▶ Instructions to follow: Of the lines in the data below, write out exactly those from the one holding "(summed !!! p / 2)%R ∧" through the one holding "- rewrite run_snoc. cbn [fst]. fold st.", both included.

▶ Collected data:
(** C5.  When an iteration runs a block, each of the [hop] slots it drains
    is halved into the delay line and set to zero at once: after the
    iteration the delay line holds, at the write position of the sample, half
    of what the overlap-add had summed in the slot, the slot itself holds 0,
    and it goes on holding 0 through every later iteration up to the first
    one whose overlap-add writes it. *)
Theorem drained_region_zeroed (input_signal ir_freq_domain : list R)
    (filter_length : nat) (x : R) (j : nat) :
  0 < filter_length →
  ir_store_ok ir_freq_domain filter_length →
  let st1 := push filter_length
               (engine_after input_signal ir_freq_domain filter_length) x in
  let summed :=
    overlap_add filter_length (output_read_pos st1)
      (spectral ir_freq_domain filter_length
         (gather filter_length (input_accum st1) (input_write_pos st1)))
      (output_accum st1) in
  let p := (output_read_pos st1 + j) mod accum_size filter_length in
  triggers filter_length st1 = true →
  j < hop_size_of filter_length →
  latency_delay (engine_after (input_signal ++ [x]) ir_freq_domain filter_length)
    !!! ((delay_write_pos st1 + j) mod accum_size filter_length)
    = (summed !!! p / 2)%R ∧
  output_accum (engine_after (input_signal ++ [x]) ir_freq_domain filter_length)
    !!! p = 0%R ∧
  ∀ ys,
    (∀ ys1 y ys2, ys = ys1 ++ y :: ys2 →
       ¬ lands filter_length
           (engine_after (input_signal ++ x :: ys1) ir_freq_domain filter_length)
           y p) →
    output_accum
      (engine_after (input_signal ++ x :: ys) ir_freq_domain filter_length)
      !!! p = 0%R.
Proof.
  intros HL _. cbn zeta. intros Htr Hj. unfold engine_after in *.
  set (tr := spectral ir_freq_domain filter_length) in *.
  destruct (accum_size_bounds filter_length HL) as (HF0 & HM & HHF).
  pose proof (run_wf tr halve filter_length HL input_signal) as Hwf.
  set (st := (run tr halve filter_length input_signal).1) in *.
  pose proof (push_wf filter_length HL _ x Hwf) as Hwf1.
  destruct (process_block_spec tr halve filter_length HL _ Hwf1)
    as (_ & _ & _ & _ & _ & _ & _ & Hdl & _ & Hzero & _).
  destruct (overlap_add_spec filter_length HL
              (output_read_pos (push filter_length st x))
              (tr (gather filter_length (input_accum (push filter_length st x))
                     (input_write_pos (push filter_length st x))))
              (output_accum (push filter_length st x)))
    as (_ & Hsum & _); [apply Hwf1|].
  assert (output_accum (run tr halve filter_length (input_signal ++ [x])).1
          !!! ((output_read_pos (push filter_length st x) + j)
               mod accum_size filter_length) = 0%R) as Hnow.
  { rewrite run_snoc. cbn [fst]. fold st.
    destruct (step_buffers tr halve filter_length st x) as [-> _].
    rewrite Htr. by apply Hzero. }
  split; [|split; [exact Hnow|]].
  - rewrite run_snoc. cbn [fst]. fold st.
    destruct (step_buffers tr halve filter_length st x) as [_ ->].
    rewrite Htr, Hdl by done. unfold halve.
    unfold accum_size. rewrite Hsum; [done|].
    pose proof (hop_le_fft filter_length). lia.
  - intros ys Hnl.
    replace (input_signal ++ x :: ys) with ((input_signal ++ [x]) ++ ys)
      by (by rewrite <- app_assoc).
    apply zero_until_written; [done..|].
    intros ys1 y ys2 Hys. rewrite <- app_assoc. by apply (Hnl ys1 y ys2).
Qed.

▶ Exercise response:
    = (summed !!! p / 2)%R ∧
  output_accum (engine_after (input_signal ++ [x]) ir_freq_domain filter_length)
    !!! p = 0%R ∧
  ∀ ys,
    (∀ ys1 y ys2, ys = ys1 ++ y :: ys2 →
       ¬ lands filter_length
           (engine_after (input_signal ++ x :: ys1) ir_freq_domain filter_length)
           y p) →
    output_accum
      (engine_after (input_signal ++ x :: ys) ir_freq_domain filter_length)
      !!! p = 0%R.
Proof.
  intros HL _. cbn zeta. intros Htr Hj. unfold engine_after in *.
  set (tr := spectral ir_freq_domain filter_length) in *.
  destruct (accum_size_bounds filter_length HL) as (HF0 & HM & HHF).
  pose proof (run_wf tr halve filter_length HL input_signal) as Hwf.
  set (st := (run tr halve filter_length input_signal).1) in *.
  pose proof (push_wf filter_length HL _ x Hwf) as Hwf1.
  destruct (process_block_spec tr halve filter_length HL _ Hwf1)
    as (_ & _ & _ & _ & _ & _ & _ & Hdl & _ & Hzero & _).
  destruct (overlap_add_spec filter_length HL
              (output_read_pos (push filter_length st x))
              (tr (gather filter_length (input_accum (push filter_length st x))
                     (input_write_pos (push filter_length st x))))
              (output_accum (push filter_length st x)))
    as (_ & Hsum & _); [apply Hwf1|].
  assert (output_accum (run tr halve filter_length (input_signal ++ [x])).1
          !!! ((output_read_pos (push filter_length st x) + j)
               mod accum_size filter_length) = 0%R) as Hnow.
  { rewrite run_snoc. cbn [fst]. fold st.
    destruct (step_buffers tr halve filter_length st x) as [-> _].
    rewrite Htr. by apply Hzero. }
  split; [|split; [exact Hnow|]].
  - rewrite run_snoc. cbn [fst]. fold st.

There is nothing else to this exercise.